→ Task details
In the records below, the line with "set (p := of_object_bytes _)." opens the range and the line with "assert ((L + 88 - 1) / 88 <= 11363)." closes it; print that range exactly and nothing else.
──────
Lemma presence_tests_first_coordinate_witness :
  packet_type action_3_m7 = ACTION_EVENT /\
  attack action_3_m7 = (3, -7) /\ 3 <> -1 /\
  damage action_3_m7 = (-1, 2) /\
  other_attack (handle_packet action_3_m7 waiting_server) = (3, -7) /\
  game_mode (handle_packet action_3_m7 waiting_server) = true /\
  other_damage (handle_packet action_3_m7 waiting_server) =
    other_damage waiting_server /\
  other_attack (handle_packet action_m1_5 waiting_server) =
    other_attack waiting_server.
Proof.
  split; [reflexivity |]. split; [reflexivity |]. split; [lia |].
  split; [reflexivity |].
  pose proof (presence_tests_first_coordinate
                action_3_m7 waiting_server 3 (-7) eq_refl) as H37.
  pose proof (presence_tests_first_coordinate
                action_3_m7 waiting_server (-1) 2 eq_refl) as H12.
  pose proof (presence_tests_first_coordinate
                action_m1_5 waiting_server (-1) 5 eq_refl) as H15.
  cbv zeta in H37, H12, H15.
  destruct H37 as (_ & Hset & _).
  destruct H12 as (_ & _ & Hkeep & _).
  destruct H15 as (Hskip & _).
  destruct (Hset eq_refl ltac:(lia)) as [E1 E2].
  split; [exact E1 |]. split; [exact E2 |].
  split; [exact (Hkeep eq_refl) |].
  exact (proj1 (Hskip eq_refl)).
Defined.

(** ** One iteration of the receive loop *)

Lemma process_record_frame s p :
  network (process_record s p) = network s /\
  network_data (process_record s p) = network_data s /\
  client_id (process_record s p) = client_id s.
Proof.
  unfold process_record.
  destruct (handle_packet_frame p (emit (Deserialized p) s)) as (-> & -> & ->).
  repeat split.
Qed.

Lemma process_records_frame ps s :
  network (process_records ps s) = network s /\
  network_data (process_records ps s) = network_data s /\
  client_id (process_records ps s) = client_id s.
Proof.
  revert s. induction ps as [| p ps IH]; intros s; [repeat split |].
  cbn [process_records fold_left]. fold (process_records ps (process_record s p)).
  destruct (IH (process_record s p)) as (-> & -> & ->).
  apply process_record_frame.
Qed.

Lemma process_records_app ps qs s :
  process_records (ps ++ qs) s = process_records qs (process_records ps s).
Proof. unfold process_records. apply fold_left_app. Qed.

Lemma process_record_game_mode s p :
  game_mode s = true -> game_mode (process_record s p) = true.
Proof. intros H. unfold process_record. apply handle_packet_game_mode. exact H. Qed.

Lemma process_records_game_mode ps s :
  game_mode s = true -> game_mode (process_records ps s) = true.
Proof.
  revert s. induction ps as [| p ps IH]; intros s H; [exact H |].
  cbn [process_records fold_left]. apply IH, process_record_game_mode, H.
Qed.

Lemma process_record_trace s p :
  exists reaction,
    trace (process_record s p) = trace s ++ Deserialized p :: reaction /\
    map kind_of (Deserialized p :: reaction) = iteration_kinds p /\
    decoded reaction = [] /\
    length (broadcasts reaction) =
      (if (packet_type p =? INIT_CONNECTION) || (packet_type p =? ACTION_EVENT)
       then 1%nat else 0%nat).
Proof.
  unfold process_record, handle_packet, iteration_kinds.
  destruct (packet_type p =? INIT_CONNECTION).
  - eexists. rewrite sendActionPackets_trace. cbn [emit trace set_trace].
    rewrite <- !app_assoc. cbn [app]. repeat split.
  - destruct (packet_type p =? ACTION_EVENT).
    + eexists. rewrite sendActionPackets_trace.
      destruct (negb (fst (attack p) =? -1)), (negb (fst (damage p) =? -1));
        cbn; rewrite <- !app_assoc; cbn [app]; repeat split.
    + eexists. cbn. rewrite <- !app_assoc. cbn [app]. repeat split.
Qed.

Lemma process_records_trace ps s :
  exists evs,
    trace (process_records ps s) = trace s ++ evs /\
    map kind_of evs = flat_map iteration_kinds ps /\
    decoded evs = ps.
Proof.
  revert s. induction ps as [| p ps IH]; intros s.
  - exists []. cbn. rewrite app_nil_r. repeat split.
  - cbn [process_records fold_left]. fold (process_records ps (process_record s p)).
    destruct (IH (process_record s p)) as (evs & Ht & Hk & Hd).
    destruct (process_record_trace s p) as (re & Ht1 & Hk1 & Hd1 & _).
    exists ((Deserialized p :: re) ++ evs). split; [| split].
    + rewrite Ht, Ht1, <- app_assoc. reflexivity.
    + rewrite map_app, Hk1, Hk. reflexivity.
    + rewrite decoded_app. cbn [decoded]. rewrite Hd1, Hd. reflexivity.
Qed.

(** ** The walk over [network_data] *)

Lemma to_uint_small v : 0 <= v < UINT_MOD -> to_uint v = v.
Proof. intros H. unfold to_uint. apply Z.mod_small. exact H. Qed.

Lemma to_int_small v : 0 <= v <= INT_MAX -> to_int v = v.
Proof.
  unfold to_int, INT_MAX, UINT_MOD. intros H.
  rewrite Z.mod_small by lia.
  destruct (Z.leb_spec v 2147483647); lia.
Qed.

(** The loop makes one iteration for every started stretch of
    [sizeof(Packet)] bytes below [data_length]: with [n] such stretches
    from [i] on, all inside the array, it decodes the [n] objects that
    start at [i], in order, and hands each to the switch. *)
Lemma record_loop_walk n :
  forall fuel data_length i s,
    0 <= i ->
    0 <= data_length ->
    data_length <= i + sizeof_Packet * Z.of_nat n ->
    i + sizeof_Packet * Z.of_nat n < data_length + sizeof_Packet ->
    i + sizeof_Packet * Z.of_nat n <= Z.of_nat (length (network_data s)) ->
    Z.of_nat (length (network_data s)) <= MAX_PACKET_SIZE ->
    (n <= fuel)%nat ->
    record_loop fuel data_length i s =
    Done (process_records
            (records_from n (skipn (Z.to_nat i) (network_data s))) s).
Proof.
  unfold sizeof_Packet, MAX_PACKET_SIZE.
  induction n as [| n IH]; intros fuel L i s Hi HL Hle Hlt Hbuf Hmax Hfuel.
  - assert (Hcond : (to_uint i <? to_uint L) = false).
    { rewrite !to_uint_small by (unfold UINT_MOD; lia).
      apply Z.ltb_ge. lia. }
    destruct fuel; cbn [record_loop]; rewrite Hcond; reflexivity.
  - destruct fuel as [| fuel]; [lia |].
    assert (Hcond : (to_uint i <? to_uint L) = true).
    { rewrite !to_uint_small by (unfold UINT_MOD; lia).
      apply Z.ltb_lt. lia. }
    cbn [record_loop]. rewrite Hcond.
    unfold address_of.
    replace ((0 <=? i) && (i <=? Z.of_nat (length (network_data s)))) with true
      by (symmetry; apply andb_true_iff; split; apply Z.leb_le; lia).
    rewrite deserialize_enough
      by (rewrite length_skipn; unfold sizeof_Packet; lia).
    rewrite to_int_small by (unfold sizeof_Packet, INT_MAX; lia).
    fold (process_record s
            (of_object_bytes
               (firstn (Z.to_nat sizeof_Packet)
                       (skipn (Z.to_nat i) (network_data s))))).
    set (p := of_object_bytes _).
    destruct (process_record_frame s p) as (_ & Hnd & _).
    rewrite IH; unfold sizeof_Packet; rewrite ?Hnd; try lia.
    cbn [records_from process_records fold_left]. fold p.
    rewrite skipn_skipn.
    replace (Z.to_nat sizeof_Packet + Z.to_nat i)%nat with (Z.to_nat (i + 88))
      by (unfold sizeof_Packet; lia).
    reflexivity.
Qed.

Lemma records_from_concat chunks rest :
  Forall (fun c => Z.of_nat (length c) = sizeof_Packet) chunks ->
  records_from (length chunks) (concat chunks ++ rest) =
  map of_object_bytes chunks.
Proof.
  induction 1 as [| c chunks Hc _ IH]; [reflexivity |].
  cbn [length records_from concat map]. rewrite <- app_assoc.
  assert (Hn : length c = Z.to_nat sizeof_Packet) by lia.
  rewrite <- Hn, firstn_app, Nat.sub_diag, firstn_all, firstn_O, app_nil_r.
  rewrite skipn_app, Nat.sub_diag, skipn_all, skipn_O. cbn [app].
  rewrite IH. reflexivity.
Qed.

Lemma records_started_bounds L :
  0 <= L ->
  L <= sizeof_Packet * Z.of_nat (records_started L) /\
  sizeof_Packet * Z.of_nat (records_started L) < L + sizeof_Packet.
Proof.
  intros HL. unfold records_started, sizeof_Packet.
  pose proof (Z.div_mod (L + 88 - 1) 88 ltac:(lia)).
  pose proof (Z.mod_pos_bound (L + 88 - 1) 88 ltac:(lia)).
  assert (0 <= (L + 88 - 1) / 88) by (apply Z.div_pos; lia).
  rewrite Z2Nat.id by lia. lia.
Qed.

Lemma records_started_walkable L :
  0 <= L <= MAX_WALKABLE ->
  sizeof_Packet * Z.of_nat (records_started L) <= MAX_PACKET_SIZE.
Proof.
  unfold MAX_WALKABLE, MAX_PACKET_SIZE, sizeof_Packet.
  change (88 * (1000000 / 88)) with 999944. intros HL.
  unfold records_started, sizeof_Packet.
  assert (0 <= (L + 88 - 1) / 88) by (apply Z.div_pos; lia).
  rewrite Z2Nat.id by lia.
  assert ((L + 88 - 1) / 88 <= 11363).
  { apply Z.lt_succ_r. apply Z.div_lt_upper_bound; lia. }
  lia.
Qed.

Lemma records_started_le L : 0 <= L -> (records_started L <= Z.to_nat L)%nat.
Proof.
  intros HL. unfold records_started, sizeof_Packet.
  apply Z2Nat.inj_le; [apply Z.div_pos; lia | lia |].
  destruct (Z.eq_dec L 0) as [-> | Hne]; [reflexivity |].
  apply Z.lt_succ_r. apply Z.div_lt_upper_bound; lia.
Qed.

(** The receive loop on [data_length] freshly received bytes: it ends, and
    it has handled every started record in order. *)
Lemma record_loop_started s data_length :
  0 <= data_length <= MAX_WALKABLE ->
  buffer_ok s ->
  record_loop (Z.to_nat data_length) data_length 0 s =
  Done (process_records
          (records_from (records_started data_length) (network_data s)) s).
Proof.
  intros HL Hbuf. unfold buffer_ok in Hbuf.
  pose proof (records_started_bounds data_length ltac:(lia)) as [B1 B2].
  pose proof (records_started_walkable data_length HL) as B3.
  pose proof (records_started_le data_length ltac:(lia)) as B4.
  rewrite (record_loop_walk (records_started data_length)); try lia.
  reflexivity.
Qed.

(** ** What receiving preserves *)

Lemma receive_preserves_refl s : receive_preserves s s.
Proof. constructor; auto. Qed.

Lemma receive_preserves_trans s1 s2 s3 :
  receive_preserves s1 s2 -> receive_preserves s2 s3 -> receive_preserves s1 s3.
Proof.
  intros [A1 A2 A3 A4 A5 A6] [B1 B2 B3 B4 B5 B6].
  constructor; try congruence. auto.
Qed.

Lemma sendActionPackets_preserves s : receive_preserves s (sendActionPackets s).
Proof.
  constructor; try reflexivity; [| auto].
  rewrite sendActionPackets_trace, assigned_ids_app. cbn. apply app_nil_r.
Qed.

Lemma emit_preserves e s :
  assigned_ids [e] = [] -> receive_preserves s (emit e s).
Proof.
  intros He. constructor; try reflexivity; [| auto].
  cbn. rewrite assigned_ids_app, He. apply app_nil_r.
Qed.

Lemma handle_packet_preserves p s : receive_preserves s (handle_packet p s).
Proof.
  unfold handle_packet.
  destruct (packet_type p =? INIT_CONNECTION).
  { eapply receive_preserves_trans; [| apply sendActionPackets_preserves].
    apply emit_preserves; reflexivity. }
  destruct (packet_type p =? ACTION_EVENT).
  2: { apply emit_preserves; reflexivity. }
  eapply receive_preserves_trans; [| apply sendActionPackets_preserves].
  destruct (negb (fst (attack p) =? -1)), (negb (fst (damage p) =? -1));
    constructor; cbn; auto.
Qed.

Lemma process_record_preserves s p : receive_preserves s (process_record s p).
Proof.
  unfold process_record.
  eapply receive_preserves_trans; [| apply handle_packet_preserves].
  apply emit_preserves; reflexivity.
Qed.

Lemma set_network_data_preserves buf s :
  receive_preserves s (set_network_data buf s).
Proof. constructor; auto. Qed.

Lemma record_loop_preserves fuel :
  forall data_length i s s',
    record_loop fuel data_length i s = Done s' -> receive_preserves s s'.
Proof.
  induction fuel as [| fuel IH]; intros L i s s'; cbn [record_loop].
  - destruct (to_uint i <? to_uint L); [discriminate |].
    intros [= <-]. apply receive_preserves_refl.
  - destruct (to_uint i <? to_uint L).
    2: { intros [= <-]. apply receive_preserves_refl. }
    destruct (address_of (network_data s) i) as [data |]; [| discriminate].
    destruct (deserialize data) as [p |]; [| discriminate].
    intros H. apply IH in H.
    eapply receive_preserves_trans; [| exact H].
    apply (process_record_preserves s p).
Qed.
──────
→ Result for this task
    set (p := of_object_bytes _).
    destruct (process_record_frame s p) as (_ & Hnd & _).
    rewrite IH; unfold sizeof_Packet; rewrite ?Hnd; try lia.
    cbn [records_from process_records fold_left]. fold p.
    rewrite skipn_skipn.
    replace (Z.to_nat sizeof_Packet + Z.to_nat i)%nat with (Z.to_nat (i + 88))
      by (unfold sizeof_Packet; lia).
    reflexivity.
Qed.

Lemma records_from_concat chunks rest :
  Forall (fun c => Z.of_nat (length c) = sizeof_Packet) chunks ->
  records_from (length chunks) (concat chunks ++ rest) =
  map of_object_bytes chunks.
Proof.
  induction 1 as [| c chunks Hc _ IH]; [reflexivity |].
  cbn [length records_from concat map]. rewrite <- app_assoc.
  assert (Hn : length c = Z.to_nat sizeof_Packet) by lia.
  rewrite <- Hn, firstn_app, Nat.sub_diag, firstn_all, firstn_O, app_nil_r.
  rewrite skipn_app, Nat.sub_diag, skipn_all, skipn_O. cbn [app].
  rewrite IH. reflexivity.
Qed.

Lemma records_started_bounds L :
  0 <= L ->
  L <= sizeof_Packet * Z.of_nat (records_started L) /\
  sizeof_Packet * Z.of_nat (records_started L) < L + sizeof_Packet.
Proof.
  intros HL. unfold records_started, sizeof_Packet.
  pose proof (Z.div_mod (L + 88 - 1) 88 ltac:(lia)).
  pose proof (Z.mod_pos_bound (L + 88 - 1) 88 ltac:(lia)).
  assert (0 <= (L + 88 - 1) / 88) by (apply Z.div_pos; lia).
  rewrite Z2Nat.id by lia. lia.
Qed.

Lemma records_started_walkable L :
  0 <= L <= MAX_WALKABLE ->
  sizeof_Packet * Z.of_nat (records_started L) <= MAX_PACKET_SIZE.
Proof.
  unfold MAX_WALKABLE, MAX_PACKET_SIZE, sizeof_Packet.
  change (88 * (1000000 / 88)) with 999944. intros HL.
  unfold records_started, sizeof_Packet.
  assert (0 <= (L + 88 - 1) / 88) by (apply Z.div_pos; lia).
  rewrite Z2Nat.id by lia.
  assert ((L + 88 - 1) / 88 <= 11363).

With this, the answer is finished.